I have the 8" MyLink if that makes a difference.

I know I have to use the cable to do AA at the moment.

Perhaps the idea of putting in a charge only port where the stock USB port is now, and then semi-permanently turn the stock USB port around to run a cable down the console.


----------



## Allynic (Sep 6, 2014)

I don't have the Android Auto feature in my 2014 Mylink system but friend of mines has a Mitsubishi and he must use the USB lead to connect to the head for it to work. It must be a standard across all manufacturers


----------



## Orangepeelmobile (Jan 9, 2018)

The factory one is hardwired. Can't see why you couldn't tap into the USB port from the backside and add another in a remote location


----------



## JPinSTL (Jul 9, 2018)

I put the below 2 port USB into mine. I have a 64GB mini stick plugged in with music. The other port has a short 6in USB cable that I plug my phone into and then tuck it in the pocket ahead of the shifter out of the way.

I guess it depends on whether you want the cable that feeds the new port hidden, and how well. Well hidden will require removing the center console, routing cable, an replacing.

Read through this thread: https://www.cruzetalk.com/forum/393-gen2-audio-electronics/177577-extra-usb-port-options.html
Buy this for $40: https://replacementradios.com/gm-20...-usb-aux-port-module-new-13509942-p-3256.html

This will give you a 2 port hub at the stock location using actual GM parts. It all plugs in, no wire hacking, and the Radio will see USB1 and USB2 in your sources if you plug anything in. The charging output is minimal, but it will charge the phone a bit, even when running Android Auto for maps, etc. 

Now you have 2 choices: 

The easy was is a 6ft USB Cable that you plug into USB1, then tuck around and under the side of the console and route back to under the armrest.

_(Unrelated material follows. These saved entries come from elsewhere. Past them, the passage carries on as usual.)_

Lemma revert_data s ms us ups l a p :
  Inv s ms us -> objects s !! l = Some a -> acc_trie a = Some p -> undo_ok ms (UData ups (acc_address a) p) ->
  exists s' ms', revert_entry (journalEntryAccountDataTrieUpdates ups l) s = (s', Ok tt) /\
    reverted (UData ups (acc_address a) p) s s' ms ms' us.
Proof.
  intros Hi Hl Htr [Hp [mp Hmp]]. destruct (updates_order_map ups) as [Hmap Hnd].
  destruct (inv_objects _ _ _ Hi l a Hl) as [Hoa Hpa].
  destruct (restore_values_spec (updates_order ups) s ms p mp (inv_tries _ _ _ Hi) Hmp Hnd) as (s1 & Hr1 & Ht1 & Hq1).
  rewrite Hmap in Ht1. set (ms1 := alter (write_all ups) p ms) in *.
  assert (ms1 !! p = Some (write_all ups mp)) as Hmp1 by (subst ms1; by rewrite lookup_alter_eq, Hmp).
  destruct (on_trie_RootHash s1 ms1 p _ Ht1 Hmp1) as (s2 & h & Hr2 & Ht2 & Hq2 & _).
  assert (quiet s s2) as Hq by by eapply adb_quiet_trans.
  assert (Inv s2 ms1 us) as Hi2.
  { eapply Inv_tries; [done|by apply quiet_grown|done|apply keeps_alter|]. intros m. subst ms1.
    rewrite lookup_alter_ne by done. intros Hm. destruct (inv_main_ok _ _ _ Hi) as (m' & Hm' & Hok). congruence. }
  assert (objects s2 !! l = Some a) as Hl2 by by rewrite (quiet_objects _ _ Hq).
  set (f := with_acc_data (SetRootHash h)). set (s3 := with_objects (alter f l (objects s2)) s2).
  assert (obj_ok (f a)) as Hof by (apply obj_ok_data; [done|rewrite code_of_SetRootHash; apply Hoa]).
  assert (Inv s3 ms1 us) as Hi3.
  { eapply Inv_object; [done|done|done|done|done|]. intros q Hq'. destruct (Hpa q Hq') as [? ?]. split; [done|].
    by apply keeps_alter. }
  assert (objects s3 !! l = Some (f a)) as Hl3 by (cbn; by rewrite list_lookup_alter_eq, Hl2).
  destruct (inv_main_ok _ _ _ Hi3) as (m3 & Hm3 & _).
  destruct (saveAccountToTrie_spec s3 ms1 m3 (f a) (inv_tries _ _ _ Hi3)) as (s4 & b & Hr4 & Hb & Ht4 & Hq4);
    [by rewrite (inv_main _ _ _ Hi3)|]. rewrite (inv_main _ _ _ Hi3) in Ht4.
  eexists s4, _. split.
  { unfold revert_entry, Revert, journalEntryAccountDataTrieUpdates_Revert. unfold mbind, M_bind.
    rewrite (object_run s l a Hl), Htr, Hr1, Hr2.
    unfold set_object, modify. fold f. fold s3. rewrite (object_run s3 l _ Hl3). exact Hr4. }
  split; [by exists b|]. split; [|split; [|split]].
  - eapply Inv_main; [exact Hi3|by apply quiet_grown|exact Ht4|]. intros m _ Hm. destruct Hof.
    apply main_ok_account; [done..|]. intros _. by exists (acc_data (f a)).
  - eapply core_trans; [by apply grown_core, quiet_grown|]. apply (core_trans _ s3); [done|].
    by apply grown_core, quiet_grown.
  - rewrite (quiet_objects _ _ Hq4). subst s3. cbn. rewrite <- (quiet_objects _ _ Hq). by eapply objs_le_alter.
  - intros q Hq'. by apply keeps_alter, keeps_alter.
Qed.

The hard but clean way is you take the console apart. You tuck the above 2 port plug/hub behind the panel. Hack the wiring on the original single port plug and solder a short usb cable to it plugging it in. Then purchase a 2nd single port usb and (this could be a generic) route the cabling for it and install back near the armrest.


----------



## shanline (Jun 18, 2019)

I think I'll get the Dual USB Port part above and mount it in the stock USB location. I'll then splice the stock single USB port into the wires behind the console and run a USB Cable hidden in the console back to where I want to plug in my phone.. all stealthy like.


----------



## WillL84 (Aug 5, 2019)

Any update to this? Anyone have any ideas about faster charging? When using Google maps and music through AA my phone (S9+) barely charges at all. If I just play music it'll charge but slowly


----------



## WillL84 (Aug 5, 2019)

I saw on a Volt forum they were using USB Y- cables (Like this) where it'll draw power from both and you can plug a higher amperage charger into the 12V outlet. I did this with a 2.4A charger and everything works but my phone (S9+) still isn't charging any faster. Maybe it's a problem with my phone because the Volt guys say it works great.


----------



## PolarisX (Dec 17, 2017)

WillL84 said:


> I saw on a Volt forum they were using USB Y- cables (Like this) where it'll draw power from both and you can plug a higher amperage charger into the 12V outlet. I did this with a 2.4A charger and everything works but my phone (S9+) still isn't charging any faster. Maybe it's a problem with my phone because the Volt guys say it works great.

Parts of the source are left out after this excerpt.